Nearly half of the healthcare professionals involved in this study were aware that mosquito bites represent the primary mode of Zika virus transmission. It is therefore understandable that this group, and potentially more, are in favour of the importance of personal protection as a means of preventing infection. Thus, 56.74% of respondents supported the introduction of vaccines against these arboviruses, which are clearly re-emerging. These results suggest that most of the health professionals surveyed are familiar with preventive measures against the Zika virus. Furthermore, studies demonstrate that avoiding areas where Zika virus is actively transmitted is one of the most effective strategies to prevent Zika virus infection. Although almost all of the healthcare professionals involved in this study were able to recognize the pathogen and the signs and symptoms of Zika virus infection, it would be wise to step up ongoing training. However, a number of respondents were unaware that Zika, dengue and chikungunya virus diseases have similar symptoms [30]. These findings suggest that even some physicians among them might be unable to make the differential diagnosis of a Zika virus infection. Given the broad differential diagnosis associated with Zika virus, the Centers for Disease Control and Prevention (CDC) recommends that patients with suspected Zika infection should also be evaluated and managed for potential dengue and chikungunya co-infections [7]. There is proven evidence that there is no cure for Zika virus infection [7]. Symptoms are generally mild and self-limiting.
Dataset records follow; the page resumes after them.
(* ===== verification/QueuePort.v ===== *)
(** [scheduling/queue/base_queue.py]: the abstract task queue.  The class
    [BaseTaskQueue] has the methods of the abstract base class; [TaskQueueLaws]
    says what their documentation promises, in terms of the items that wait,
    in service order, and of the events a queue logs.  [InMemoryTaskQueue]
    satisfies it over any policy.  A client that is proved against the laws
    (the tracker's callback here, the orchestrator's cancellation in
    [WorkflowQueue]) works with every such queue. *)
From S2P Require Import Prelude PyNum Heapq Values Decode Events EventStore Tasks Policy.
From S2P Require Import TaskQueue.
Open Scope Z_scope.

(** * The interface *)
Class BaseTaskQueue (Q : Type) : Type := {
  bq_enqueue : nat → M (Q * Env) unit;
  bq_dequeue : M (Q * Env) nat;
  bq_peek : M (Q * Env) (option nat);
  bq_cancel : string → M (Q * Env) nat;
  bq_lookup : string → M (Q * Env) nat;
  bq_contains : string → M (Q * Env) bool;
  bq_get_metrics : M (Q * Env) QueueMetrics;
  bq_size : M (Q * Env) Z;
  bq_is_empty : M (Q * Env) bool
}.

Definition has_room (cap : option Z) (l : list (string * nat)) : Prop :=
  ∀ m, cap = Some m → Z.of_nat (length l) < m.

Lemma has_room_dec cap l : {has_room cap l} + {∃ m, cap = Some m ∧ m ≤ Z.of_nat (length l)}.
Proof.
  destruct cap as [m|]; [|by left]. destruct (decide (m ≤ Z.of_nat (length l))); [right; eauto|left].
  intros m' [= <-]. lia.
Qed.

(** A sound queue holds items under distinct ids, each the id of its object,
    within its capacity.  [bq_takes] are the tasks it can be given. *)
Class TaskQueueLaws `{!Oracle} (Q : Type) `{!BaseTaskQueue Q} : Type := {
  bq_ok : Q * Env → Prop;
  bq_items : Q → list (string * nat);
  bq_capacity : Q → option Z;
  bq_takes : Q → Task → Prop;
  bq_ok_env q e e' : bq_ok (q, e) → ids_kept (env_tasks e) (env_tasks e') → bq_ok (q, e');
  bq_ids_once q e : bq_ok (q, e) → NoDup ((bq_items q).*1);
  bq_objects q e i r : bq_ok (q, e) → (i, r) ∈ bq_items q → ∃ t, env_tasks e !! r = Some t ∧ task_id t = i;
  bq_bounded q e m : bq_ok (q, e) → bq_capacity q = Some m → Z.of_nat (length (bq_items q)) ≤ m;
  bq_enqueue_law q e r t :
    bq_ok (q, e) → env_tasks e !! r = Some t → bq_takes q t → has_room (bq_capacity q) (bq_items q) →
    ∃ o q' e' l1 l2, bq_enqueue r (q, e) = (o, (q', e')) ∧ bq_ok (q', e') ∧ bq_capacity q' = bq_capacity q ∧
      bq_items q = l1 ++ l2 ∧ bq_items q' = l1 ++ (task_id t, r) :: l2 ∧
      (task_id t ∉ ((bq_items q).*1)) ∧ emitted (TaskQueued (task_id t)) e e' o tt;
  bq_full_law q e r t m :
    bq_ok (q, e) → env_tasks e !! r = Some t → bq_capacity q = Some m → Z.of_nat (length (bq_items q)) = m →
    ∃ q' e', bq_enqueue r (q, e) = (Raise (QueueFullError m), (q', e')) ∧ bq_ok (q', e') ∧
      bq_items q' = bq_items q ∧ bq_capacity q' = bq_capacity q ∧ env_store e' = env_store e ∧
      (env_tick e ≤ env_tick e')%nat;
  bq_dequeue_law q e :
    bq_ok (q, e) →
    match bq_items q with
    | [] => ∃ q', bq_dequeue (q, e) = (Raise QueueEmptyError, (q', e)) ∧ bq_ok (q', e) ∧ bq_items q' = [] ∧
              bq_capacity q' = bq_capacity q
    | (i, r) :: l => ∃ o q' e', bq_dequeue (q, e) = (o, (q', e')) ∧ bq_ok (q', e') ∧ bq_items q' = l ∧
                       bq_capacity q' = bq_capacity q ∧ emitted (TaskDequeued i) e e' o r
    end;
  bq_peek_law q e :
    bq_ok (q, e) →
    ∃ q', bq_peek (q, e) = (Ok (head ((bq_items q).*2)), (q', e)) ∧ bq_ok (q', e) ∧ bq_items q' = bq_items q ∧
      bq_capacity q' = bq_capacity q;
  bq_cancel_law q e i r :
    bq_ok (q, e) → (i, r) ∈ bq_items q →
    ∃ o q' e', bq_cancel i (q, e) = (o, (q', e')) ∧ bq_ok (q', e') ∧
      bq_items q' = filter (λ x, x.1 ≠ i) (bq_items q) ∧ bq_capacity q' = bq_capacity q ∧
      emitted (TaskCancelled i) e e' o r;
  bq_cancel_unknown q e i :
    bq_ok (q, e) → i ∉ ((bq_items q).*1) → bq_cancel i (q, e) = (Raise (TaskNotFoundError i), (q, e));
  bq_lookup_law q e i r : bq_ok (q, e) → (i, r) ∈ bq_items q → bq_lookup i (q, e) = (Ok r, (q, e));
  bq_lookup_unknown q e i :
    bq_ok (q, e) → i ∉ ((bq_items q).*1) → bq_lookup i (q, e) = (Raise (TaskNotFoundError i), (q, e));
  bq_contains_law q e i :
    bq_ok (q, e) → bq_contains i (q, e) = (Ok (bool_decide (i ∈ ((bq_items q).*1))), (q, e));
  bq_size_law q e : bq_ok (q, e) → bq_size (q, e) = (Ok (Z.of_nat (length (bq_items q))), (q, e));
  bq_is_empty_law q e : bq_ok (q, e) → bq_is_empty (q, e) = (Ok (bool_decide (bq_items q = [])), (q, e));
  bq_metrics_law q e :
    bq_ok (q, e) → ∃ m, bq_get_metrics (q, e) = (Ok m, (q, e)) ∧
      m_size m = Z.of_nat (length (bq_items q)) ∧ m_capacity m = bq_capacity q ∧
      m_enqueue_count m = m_dequeue_count m + m_cancel_count m + m_size m
}.

(** * [InMemoryTaskQueue] *)
Section in_memory.
Context `{!Oracle} {P : Type} `{HP : PolicyLaws P}.
Implicit Types (q : Queue P) (e : Env).

#[export] Instance in_memory_queue : BaseTaskQueue (Queue P) := {|
  bq_enqueue := enqueue; bq_dequeue := dequeue; bq_peek := peek; bq_cancel := cancel; bq_lookup := lookup;
  bq_contains := contains; bq_get_metrics := get_metrics; bq_size := queue_size; bq_is_empty := is_empty
|}.

(** The objects in service order. *)
Definition contents (q : Queue P) : list (string * nat) :=
  omap (λ i, pair i <$> q_storage q !! i) (pol_live (q_policy q)).

Lemma contents_from (st : gmap string nat) (l : list string) :
  (∀ i, i ∈ l → is_Some (st !! i)) →
  (omap (λ i, pair i <$> st !! i) l).*1 = l ∧
  length (omap (λ i, pair i <$> st !! i) l) = length l.
Proof.
  induction l as [|i l IH]; intros Hst; [done|]. csimpl.
  destruct (Hst i) as [r Hr]; [by left|]. rewrite Hr; csimpl.
  destruct IH as [-> ->]; [|done]. intros j Hj. apply Hst. by right.
Qed.

Lemma contents_ids q e : queue_inv (q, e) →
  (contents q).*1 = pol_live (q_policy q) ∧ Z.of_nat (length (contents q)) = qsize q.
Proof.
  intros Hinv. destruct (contents_from (q_storage q) (pol_live (q_policy q))) as [H1 H2].
  { intros i. apply (inv_live _ Hinv). }
  split; [done|]. rewrite <-(live_length q e Hinv). unfold contents. by rewrite H2.
Qed.

Lemma contents_elem q e i r : queue_inv (q, e) →
  (i, r) ∈ contents q ↔ q_storage q !! i = Some r.
Proof.
  intros Hinv. unfold contents. rewrite list_elem_of_omap. split.
  - intros (j & _ & Hj). destruct (q_storage q !! j) eqn:E; by simplify_eq/=.
  - intros Hr. exists i. rewrite Hr. split; [|done]. apply (inv_live _ Hinv). eauto.
Qed.

Lemma contents_unknown q e i : queue_inv (q, e) →
  q_storage q !! i = None → i ∉ ((contents q).*1).
Proof.
  intros Hinv Hn. destruct (contents_ids q e Hinv) as [-> _].
  rewrite (inv_live _ Hinv); simpl. rewrite Hn. by intros [].
Qed.

Lemma omap_storage_ext (st st' : gmap string nat) (l : list string) :
  (∀ i, i ∈ l → st !! i = st' !! i) →
  omap (λ i, pair i <$> st !! i) l = omap (λ i, pair i <$> st' !! i) l.
Proof.
  induction l as [|i l IH]; intros Heq; [done|]. csimpl.
  rewrite (Heq i) by left. rewrite IH; [done|]. intros j Hj. apply Heq. by right.
Qed.

(** Removing an id from the live ids and from the storage removes its pair. *)
Lemma contents_delete (st : gmap string nat) (l : list string) i :
  NoDup l →
  omap (λ j, pair j <$> delete i st !! j) (filter (λ j, j ≠ i) l) =
  filter (λ x, x.1 ≠ i) (omap (λ j, pair j <$> st !! j) l).
Proof.
  induction l as [|j l IH]; [done|]. intros [_ Hnd]%NoDup_cons.
  rewrite filter_cons. destruct (decide (j = i)) as [->|Hne]; csimpl.
  - rewrite decide_False by tauto. rewrite IH by done.
    destruct (st !! i); csimpl; [|done]. rewrite filter_cons, decide_False by (simpl; tauto). done.
  - rewrite decide_True by done. csimpl. rewrite lookup_delete_ne, IH by done.
    destruct (st !! j); csimpl; [|done]. by rewrite filter_cons, decide_True.
Qed.
Lemma contents_fst q e i : queue_inv (q, e) → i ∈ ((contents q).*1) ↔ is_Some (q_storage q !! i).
Proof. intros Hinv. destruct (contents_ids q e Hinv) as [-> _]. apply (inv_live _ Hinv). Qed.

Lemma new_queue_empty max_size : contents (new_queue (P:=P) max_size) = [].
Proof. unfold contents; simpl. by destruct pol_init_spec as (_ & -> & _). Qed.

(** ** The laws *)
Lemma enqueue_contents q e r t :
  queue_inv (q, e) → env_tasks e !! r = Some t → pol_addable t → task_id t ∉ pol_tracked (q_policy q) →
  has_room (q_max_size q) (contents q) →
  ∃ o q' e' l1 l2, enqueue r (q, e) = (o, (q', e')) ∧ queue_inv (q', e') ∧ q_max_size q' = q_max_size q ∧
    contents q = l1 ++ l2 ∧ contents q' = l1 ++ (task_id t, r) :: l2 ∧
    (task_id t ∉ ((contents q).*1)) ∧ emitted (TaskQueued (task_id t)) e e' o tt.
Proof.
  intros Hinv Ht Hadd Hfresh Hroom. destruct (contents_ids q e Hinv) as [Hids Hlen].
  assert (Hfull : is_full q = false).
  { unfold is_full. destruct (q_max_size q) as [m|] eqn:Hm; [|done]. apply Z.leb_gt. specialize (Hroom m eq_refl). lia. }
  destruct (enqueue_spec q e r t Hinv Ht Hfull Hadd Hfresh)
    as (o & q' & e' & l1 & l2 & Hrun & Hinv' & Hl & Hl' & Hst & _ & Hcap & _ & _ & _ & Ho).
  assert (Hni : task_id t ∉ l1 ++ l2).
  { rewrite <-Hl. intros Hin. apply Hfresh, pol_live_tracked; [apply Hinv|done]. }
  exists o, q', e', (omap (λ i, pair i <$> q_storage q !! i) l1), (omap (λ i, pair i <$> q_storage q !! i) l2).
  split_and!; [done..| | |by rewrite Hids, Hl|done].
  - unfold contents. by rewrite Hl, omap_app.
  - unfold contents. rewrite Hl', Hst, omap_app. csimpl. rewrite lookup_insert_eq; simpl.
    f_equal; [|f_equal]; apply omap_storage_ext; intros i Hi;
      rewrite lookup_insert_ne; try done; intros <-; apply Hni; set_solver.
Qed.
Lemma full_contents q e r t m :
  queue_inv (q, e) → env_tasks e !! r = Some t → q_max_size q = Some m → Z.of_nat (length (contents q)) = m →
  ∃ q' e', enqueue r (q, e) = (Raise (QueueFullError m), (q', e')) ∧ queue_inv (q', e') ∧
    contents q' = contents q ∧ q_max_size q' = q_max_size q ∧ env_store e' = env_store e ∧
    (env_tick e ≤ env_tick e')%nat.
Proof.
  intros Hinv Ht Hm Hlen. destruct (contents_ids q e Hinv) as [_ Hsz].
  assert (Hfull : is_full q = true) by (unfold is_full; rewrite Hm; apply Z.leb_le; lia).
  rewrite (enqueue_full q e r t Ht Hfull), Hm. eexists _, _. split_and!; [done| |done..|simpl; lia].
  by apply queue_inv_published, (queue_inv_env _ e).
Qed.
Lemma dequeue_contents q e :
  queue_inv (q, e) →
  match contents q with
  | [] => ∃ q', dequeue (q, e) = (Raise QueueEmptyError, (q', e)) ∧ queue_inv (q', e) ∧ contents q' = [] ∧
            q_max_size q' = q_max_size q
  | (i, r) :: l => ∃ o q' e', dequeue (q, e) = (o, (q', e')) ∧ queue_inv (q', e') ∧ contents q' = l ∧
                     q_max_size q' = q_max_size q ∧ emitted (TaskDequeued i) e e' o r
  end.
Proof.
  intros Hinv. pose proof (dequeue_spec q e Hinv) as Hspec.
  pose proof (pol_live_NoDup _ (inv_policy _ Hinv)) as Hnd. simpl in Hnd. unfold contents at 1.
  destruct (pol_live (q_policy q)) as [|i l] eqn:Hl.
  - destruct Hspec as (q' & Hrun & Hinv' & Hl' & Hcap). exists q'. split_and!; [done..| |done].
    unfold contents. by rewrite Hl'.
  - destruct Hspec as (o & q' & e' & r & Hrun & Hinv' & Hl' & Hr & Hst & _ & Hcap & Ho).
    apply NoDup_cons in Hnd as [Hni _]. csimpl. rewrite Hr. csimpl.
    exists o, q', e'. split_and!; [done..| |done|done]. unfold contents. rewrite Hl', Hst.
    apply omap_storage_ext. intros j Hj. rewrite lookup_delete_ne; [done|]. by intros ->.
Qed.
Lemma peek_contents q e :
  queue_inv (q, e) →
  ∃ q', peek (q, e) = (Ok (head ((contents q).*2)), (q', e)) ∧ queue_inv (q', e) ∧ contents q' = contents q ∧
    q_max_size q' = q_max_size q.
Proof.
  intros Hinv. destruct (contents_ids q e Hinv) as [Hids _].
  destruct (peek_spec q e Hinv) as (q' & Hrun & Hinv' & Hl & Hst & _ & Hcap).
  exists q'. split_and!; [|done| |done]; [|unfold contents; by rewrite Hl, Hst].
  rewrite Hrun. do 2 f_equal. rewrite <-Hids. destruct (contents q) as [|[i r] l] eqn:E; [done|]. csimpl.
  apply (contents_elem q e); [done|]. rewrite E. by left.
Qed.
Lemma cancel_contents q e i r :
  queue_inv (q, e) → (i, r) ∈ contents q →
  ∃ o q' e', cancel i (q, e) = (o, (q', e')) ∧ queue_inv (q', e') ∧
    contents q' = filter (λ x, x.1 ≠ i) (contents q) ∧ q_max_size q' = q_max_size q ∧
    emitted (TaskCancelled i) e e' o r.
Proof.
  intros Hinv Hr. apply (contents_elem q e i r Hinv) in Hr. pose proof (cancel_spec q e i Hinv) as Hspec.
  rewrite Hr in Hspec. destruct Hspec as (o & q' & e' & Hrun & Hinv' & Hl' & Hst & _ & Hcap & Ho).
  exists o, q', e'. split_and!; [done..| |done|done].
  unfold contents. rewrite Hl', Hst. apply contents_delete, pol_live_NoDup, Hinv.
Qed.
Lemma storage_unknown q e i : queue_inv (q, e) → i ∉ ((contents q).*1) → q_storage q !! i = None.
Proof. intros Hinv Hi. apply eq_None_not_Some. by rewrite <-(contents_fst q e i Hinv). Qed.

#[export] Program Instance in_memory_laws : TaskQueueLaws (Queue P) := {|
  bq_ok := queue_inv;
  bq_items := contents;
  bq_capacity := q_max_size;
  bq_takes q t := pol_addable t ∧ task_id t ∉ pol_tracked (q_policy q)
|}.
Next Obligation. exact queue_inv_env. Qed.
Next Obligation. intros q e Hinv. rewrite (proj1 (contents_ids q e Hinv)). apply pol_live_NoDup, Hinv. Qed.
Next Obligation. intros q e i r Hinv Hr. apply (inv_ids _ Hinv). by apply (contents_elem q e). Qed.
Next Obligation.
  intros q e m Hinv Hm. destruct (inv_capacity _ Hinv m Hm), (contents_ids q e Hinv) as [_ Hlen]. simpl in *. lia.
Qed.
Next Obligation. intros q e r t Hinv Ht [Ha Hn] Hroom. by apply (enqueue_contents q e r t). Qed.
Next Obligation. exact full_contents. Qed.
Next Obligation. exact dequeue_contents. Qed.
Next Obligation. exact peek_contents. Qed.
Next Obligation. exact cancel_contents. Qed.
Next Obligation.
  intros q e i Hinv Hi. pose proof (cancel_spec q e i Hinv) as Hc. by rewrite (storage_unknown q e i Hinv Hi) in Hc.
Qed.
Next Obligation.
  intros q e i r Hinv Hr. etrans; [apply lookup_run|]. by rewrite (proj1 (contents_elem q e i r Hinv) Hr).
Qed.
Next Obligation. intros q e i Hinv Hi. etrans; [apply lookup_run|]. by rewrite (storage_unknown q e i Hinv Hi). Qed.
Next Obligation.
  intros q e i Hinv. transitivity (Ok (bool_decide (is_Some (q_storage q !! i))), (q, e)); [done|].
  do 2 f_equal. apply bool_decide_ext. symmetry. by apply (contents_fst q e).
Qed.
Next Obligation. intros q e Hinv. rewrite (proj2 (contents_ids q e Hinv)). done. Qed.
Next Obligation.
  intros q e Hinv. destruct (contents_ids q e Hinv) as [_ Hlen].
  transitivity (Ok (qsize q =? 0), (q, e)); [done|]. do 2 f_equal.
  case_bool_decide as Hc; [apply Z.eqb_eq|apply Z.eqb_neq]; rewrite <-Hlen; destruct (contents q); simpl in *; try done; lia.
Qed.
Next Obligation.
  intros q e Hinv. eexists. split; [done|]. simpl. split_and!; [by rewrite (proj2 (contents_ids q e Hinv))|done|].
  apply (inv_counts _ Hinv).
Qed.
End in_memory.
To practice effectively, healthcare professionals need this data and knowledge.
5. Limitations
This study has some limitations that should be considered, as they will contribute to a better understanding and interpretation of the implications of its results. The small sample size and its unique location in a specific region limit the generalization of the results across the entire countries. Another limitation lies in the lack of practical skill assessments (such as simulated clinical cases). Furthermore, the cross-sectional aspect of the study prevents observation of knowledge progression over time. These limitations do not invalidate the conclusions but call for further research. Nevertheless, this study, although pioneering, has identified critical areas (paramedical training, differential diagnosis) requiring targeted interventions.
6. Conclusion
This study is the first to assess the knowledge, attitudes, and practices (KAP) of healthcare professionals in Bobo-Dioulasso regarding the Zika virus. The results reveal that most (67.14%) of respondents have already heard of the virus, and more than half (56.74%) demonstrated good clinical and preventive knowledge of it. The figures, although higher than those observed in some regions, such as India and Qatar, remain below those observed in countries heavily affected by epidemics (Brazil). Nevertheless, it provides a solid basis for strengthening the fight against Zika in Burkina Faso, but highlights the need for interventions adapted to local realities and different professional profiles. An integrated approach, combining capacity building and continuous training, will be essential to prevent future outbreaks. Finally, these results could guide similar policies in other sub-Saharan African countries facing the challenges of re-emerging diseases.
Acknowledgements
The authors would like to thank all participants and the heads of each healthcare facility for their collaboration.